== What this task involves ==
Each record below should be written out again exactly as given.
- Opening Delimiter -
Lemma handleLeaveRoom_unsubscribes_first_witness :
  let st := stAt 1 room_of_two in
  let st' := handleLeaveRoom bob st in
  roomCode (comp st') = "" /\ inputRoomCode (comp st') = ""
  /\ sessionData (comp st') = None /\ unsubscribeRef (comp st') = None
  /\ listeners (comp st') = cancel "HAPPY-FOX-10" (listeners (comp st))
  /\ exists write,
       calls (backend st') = calls (backend st) ++ [CallUnsubscribe "HAPPY-FOX-10"; write]
       /\ (write = CallUpdateDoc (roomCode (comp st))
           \/ write = CallBatchDelete (roomCode (comp st))).
Proof.
  apply (handleLeaveRoom_unsubscribes_first bob (stAt 1 room_of_two)
           (snapshotOf (stAt 1 room_of_two)) "HAPPY-FOX-10").
  - vm_compute. discriminate.
  - vm_compute. reflexivity.
  - vm_compute. reflexivity.
Defined.

Lemma generateRoomCode_injective_witness :
  Js.Math_floor (Js.mul_int draw_zero 6) = Js.Math_floor (Js.mul_int (Js.Double 1 (-3)) 6)
  /\ Js.Math_floor (Js.mul_int draw_half 6) = Js.Math_floor (Js.mul_int draw_half 6)
  /\ Js.Math_floor (Js.mul_int draw_half 90) = Js.Math_floor (Js.mul_int draw_half 90).
Proof.
  apply (generateRoomCode_injective draw_zero draw_half draw_half
           (Js.Double 1 (-3)) draw_half draw_half);
    try (unfold Js.in_unit_interval; simpl; lia).
  vm_compute. reflexivity.
Defined.



Lemma reachable_codes_well_formed_witness :
  Regex.matches Regex.room_code_format "HAPPY-FOX-10" = true.
Proof.
  apply (reachable_codes_well_formed [alice; bob]
           [(0%nat, Create draw_zero draw_zero draw_zero 1000);
            (1%nat, Join "happy-fox-10")]
           "HAPPY-FOX-10").
  - repeat constructor; unfold Js.in_unit_interval; simpl; lia.
  - vm_compute. eexists. reflexivity.
Defined.

Lemma create_enters_as_host_witness :
  exists c',
    clients (act 0 (Create draw_zero draw_zero draw_zero 1000) (boot [alice])) !! 0%nat
    = Some (mkClient alice c')
    /\ roomCode c' = generateRoomCode draw_zero draw_zero draw_zero
    /\ listeners c' = [generateRoomCode draw_zero draw_zero draw_zero]
    /\ sessionData c' = Some (initialSessionData alice 1000)
    /\ view_participants c' = [newParticipant alice]
    /\ isHost alice c' = true
    /\ myPermissions alice c' = mkPermission true.
Proof.
  apply (create_enters_as_host (boot [alice]) 0%nat (mkClient alice initialComponent)
           draw_zero draw_zero draw_zero 1000); reflexivity.
Defined.

Lemma join_then_leave_restores_witness :
  let w := run [(0%nat, Create draw_zero draw_zero draw_zero 1000)] (boot [alice; bob]) in
  docs (store (run [(1%nat, Join "happy-fox-10"); (1%nat, Leave)] w)) = docs (store w).
Proof.
  apply (join_then_leave_restores
           (run [(0%nat, Create draw_zero draw_zero draw_zero 1000)] (boot [alice; bob]))
           1%nat (mkClient bob initialComponent) "happy-fox-10" "HAPPY-FOX-10"
           (initialSessionData alice 1000)).
  - vm_compute. reflexivity.
  - reflexivity.
  - reflexivity.
  - reflexivity.
  - discriminate.
  - vm_compute. reflexivity.
  - discriminate.
  - discriminate.
  - intros p Hp. apply list_elem_of_singleton in Hp. subst p. discriminate.
  - vm_compute. reflexivity.
Defined.

(** ** Joining: what it leaves alone *)

(** Whatever is typed, joining removes no one and moves no one: every
    stored session keeps its roster in order at the front of the new one,
    gains at most one entry, and keeps its host, chat, notes and the
    permissions entry of everyone but the caller. *)
Theorem handleJoinRoom_keeps_sessions (u : User) (st : St) (code : string) (d : SessionDoc) :
  docs (backend st) !! code = Some d ->
  exists d',
    docs (backend (handleJoinRoom u st)) !! code = Some d'
    /\ participants d `prefix_of` participants d'
    /\ (length (participants d') <= S (length (participants d)))%nat
    /\ hostId d' = hostId d
    /\ chatMessages d' = chatMessages d /\ sharedNotes d' = sharedNotes d
    /\ forall k, k <> user_uid u -> permissions d' !! k = permissions d !! k.
Proof.
  intros Hd. unfold handleJoinRoom.
  assert (Hsame : exists d', docs (backend st) !! code = Some d'
            /\ participants d `prefix_of` participants d'
            /\ (length (participants d') <= S (length (participants d)))%nat
            /\ hostId d' = hostId d
            /\ chatMessages d' = chatMessages d /\ sharedNotes d' = sharedNotes d
            /\ forall k, k <> user_uid u -> permissions d' !! k = permissions d !! k).
  { exists d. repeat split; [done | done | lia]. }
  destruct (negb _); [done |]. simpl.
  set (target := Js.toUpperCase (Js.trim (inputRoomCode (comp st)))).
  destruct (docs (backend st) !! target) as [snap |] eqn:Es; [| done].
  unfold updateDoc. simpl. rewrite Es. simpl.
  destruct (decide (target = code)) as [E | Hne].
  2:{ by rewrite lookup_insert_ne. }
  rewrite E in Es |- *. rewrite lookup_insert_eq. rewrite Es in Hd. injection Hd as ->.
  eexists. split; [done |]. unfold joinFields. simpl.
  rewrite arrayUnion_participants.
  repeat split.
  - case_decide; [done | by apply prefix_app_r].
  - case_decide; [lia | rewrite length_app; simpl; lia].
  - intros k Hk. by rewrite lookup_insert_ne.
Qed.

Lemma handleJoinRoom_keeps_sessions_witness :
  exists d',
    docs (backend (handleJoinRoom carol carol_at_door)) !! "HAPPY-FOX-10" = Some d'
    /\ participants (snapshotOf (stAt 0 room_of_two)) `prefix_of` participants d'
    /\ (length (participants d')
        <= S (length (participants (snapshotOf (stAt 0 room_of_two)))))%nat
    /\ hostId d' = hostId (snapshotOf (stAt 0 room_of_two))
    /\ chatMessages d' = chatMessages (snapshotOf (stAt 0 room_of_two))
    /\ sharedNotes d' = sharedNotes (snapshotOf (stAt 0 room_of_two))
    /\ forall k, k <> "carol" ->
         permissions d' !! k = permissions (snapshotOf (stAt 0 room_of_two)) !! k.
Proof.
  apply (handleJoinRoom_keeps_sessions carol carol_at_door "HAPPY-FOX-10"
           (snapshotOf (stAt 0 room_of_two))).
  vm_compute. reflexivity.
Defined.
- Closing Delimiter -
== Solution ==
Lemma handleLeaveRoom_unsubscribes_first_witness :
  let st := stAt 1 room_of_two in
  let st' := handleLeaveRoom bob st in
  roomCode (comp st') = "" /\ inputRoomCode (comp st') = ""
  /\ sessionData (comp st') = None /\ unsubscribeRef (comp st') = None
  /\ listeners (comp st') = cancel "HAPPY-FOX-10" (listeners (comp st))
  /\ exists write,
       calls (backend st') = calls (backend st) ++ [CallUnsubscribe "HAPPY-FOX-10"; write]
       /\ (write = CallUpdateDoc (roomCode (comp st))
           \/ write = CallBatchDelete (roomCode (comp st))).
Proof.
  apply (handleLeaveRoom_unsubscribes_first bob (stAt 1 room_of_two)
           (snapshotOf (stAt 1 room_of_two)) "HAPPY-FOX-10").
  - vm_compute. discriminate.
  - vm_compute. reflexivity.
  - vm_compute. reflexivity.
Defined.

Lemma generateRoomCode_injective_witness :
  Js.Math_floor (Js.mul_int draw_zero 6) = Js.Math_floor (Js.mul_int (Js.Double 1 (-3)) 6)
  /\ Js.Math_floor (Js.mul_int draw_half 6) = Js.Math_floor (Js.mul_int draw_half 6)
  /\ Js.Math_floor (Js.mul_int draw_half 90) = Js.Math_floor (Js.mul_int draw_half 90).
Proof.
  apply (generateRoomCode_injective draw_zero draw_half draw_half
           (Js.Double 1 (-3)) draw_half draw_half);
    try (unfold Js.in_unit_interval; simpl; lia).
  vm_compute. reflexivity.
Defined.



Lemma reachable_codes_well_formed_witness :
  Regex.matches Regex.room_code_format "HAPPY-FOX-10" = true.
Proof.
  apply (reachable_codes_well_formed [alice; bob]
           [(0%nat, Create draw_zero draw_zero draw_zero 1000);
            (1%nat, Join "happy-fox-10")]
           "HAPPY-FOX-10").
  - repeat constructor; unfold Js.in_unit_interval; simpl; lia.
  - vm_compute. eexists. reflexivity.
Defined.

Lemma create_enters_as_host_witness :
  exists c',
    clients (act 0 (Create draw_zero draw_zero draw_zero 1000) (boot [alice])) !! 0%nat
    = Some (mkClient alice c')
    /\ roomCode c' = generateRoomCode draw_zero draw_zero draw_zero
    /\ listeners c' = [generateRoomCode draw_zero draw_zero draw_zero]
    /\ sessionData c' = Some (initialSessionData alice 1000)
    /\ view_participants c' = [newParticipant alice]
    /\ isHost alice c' = true
    /\ myPermissions alice c' = mkPermission true.
Proof.
  apply (create_enters_as_host (boot [alice]) 0%nat (mkClient alice initialComponent)
           draw_zero draw_zero draw_zero 1000); reflexivity.
Defined.

Lemma join_then_leave_restores_witness :
  let w := run [(0%nat, Create draw_zero draw_zero draw_zero 1000)] (boot [alice; bob]) in
  docs (store (run [(1%nat, Join "happy-fox-10"); (1%nat, Leave)] w)) = docs (store w).
Proof.
  apply (join_then_leave_restores
           (run [(0%nat, Create draw_zero draw_zero draw_zero 1000)] (boot [alice; bob]))
           1%nat (mkClient bob initialComponent) "happy-fox-10" "HAPPY-FOX-10"
           (initialSessionData alice 1000)).
  - vm_compute. reflexivity.
  - reflexivity.
  - reflexivity.
  - reflexivity.
  - discriminate.
  - vm_compute. reflexivity.
  - discriminate.
  - discriminate.
  - intros p Hp. apply list_elem_of_singleton in Hp. subst p. discriminate.
  - vm_compute. reflexivity.
Defined.

(** ** Joining: what it leaves alone *)

(** Whatever is typed, joining removes no one and moves no one: every
    stored session keeps its roster in order at the front of the new one,
    gains at most one entry, and keeps its host, chat, notes and the
    permissions entry of everyone but the caller. *)
Theorem handleJoinRoom_keeps_sessions (u : User) (st : St) (code : string) (d : SessionDoc) :
  docs (backend st) !! code = Some d ->
  exists d',
    docs (backend (handleJoinRoom u st)) !! code = Some d'
    /\ participants d `prefix_of` participants d'
    /\ (length (participants d') <= S (length (participants d)))%nat
    /\ hostId d' = hostId d
    /\ chatMessages d' = chatMessages d /\ sharedNotes d' = sharedNotes d
    /\ forall k, k <> user_uid u -> permissions d' !! k = permissions d !! k.
Proof.
  intros Hd. unfold handleJoinRoom.
  assert (Hsame : exists d', docs (backend st) !! code = Some d'
            /\ participants d `prefix_of` participants d'
            /\ (length (participants d') <= S (length (participants d)))%nat
            /\ hostId d' = hostId d
            /\ chatMessages d' = chatMessages d /\ sharedNotes d' = sharedNotes d
            /\ forall k, k <> user_uid u -> permissions d' !! k = permissions d !! k).
  { exists d. repeat split; [done | done | lia]. }
  destruct (negb _); [done |]. simpl.
  set (target := Js.toUpperCase (Js.trim (inputRoomCode (comp st)))).
  destruct (docs (backend st) !! target) as [snap |] eqn:Es; [| done].
  unfold updateDoc. simpl. rewrite Es. simpl.
  destruct (decide (target = code)) as [E | Hne].
  2:{ by rewrite lookup_insert_ne. }
  rewrite E in Es |- *. rewrite lookup_insert_eq. rewrite Es in Hd. injection Hd as ->.
  eexists. split; [done |]. unfold joinFields. simpl.
  rewrite arrayUnion_participants.
  repeat split.
  - case_decide; [done | by apply prefix_app_r].
  - case_decide; [lia | rewrite length_app; simpl; lia].
  - intros k Hk. by rewrite lookup_insert_ne.
Qed.

Lemma handleJoinRoom_keeps_sessions_witness :
  exists d',
    docs (backend (handleJoinRoom carol carol_at_door)) !! "HAPPY-FOX-10" = Some d'
    /\ participants (snapshotOf (stAt 0 room_of_two)) `prefix_of` participants d'
    /\ (length (participants d')
        <= S (length (participants (snapshotOf (stAt 0 room_of_two)))))%nat
    /\ hostId d' = hostId (snapshotOf (stAt 0 room_of_two))
    /\ chatMessages d' = chatMessages (snapshotOf (stAt 0 room_of_two))
    /\ sharedNotes d' = sharedNotes (snapshotOf (stAt 0 room_of_two))
    /\ forall k, k <> "carol" ->
         permissions d' !! k = permissions (snapshotOf (stAt 0 room_of_two)) !! k.
Proof.
  apply (handleJoinRoom_keeps_sessions carol carol_at_door "HAPPY-FOX-10"
           (snapshotOf (stAt 0 room_of_two))).
  vm_compute. reflexivity.
Defined.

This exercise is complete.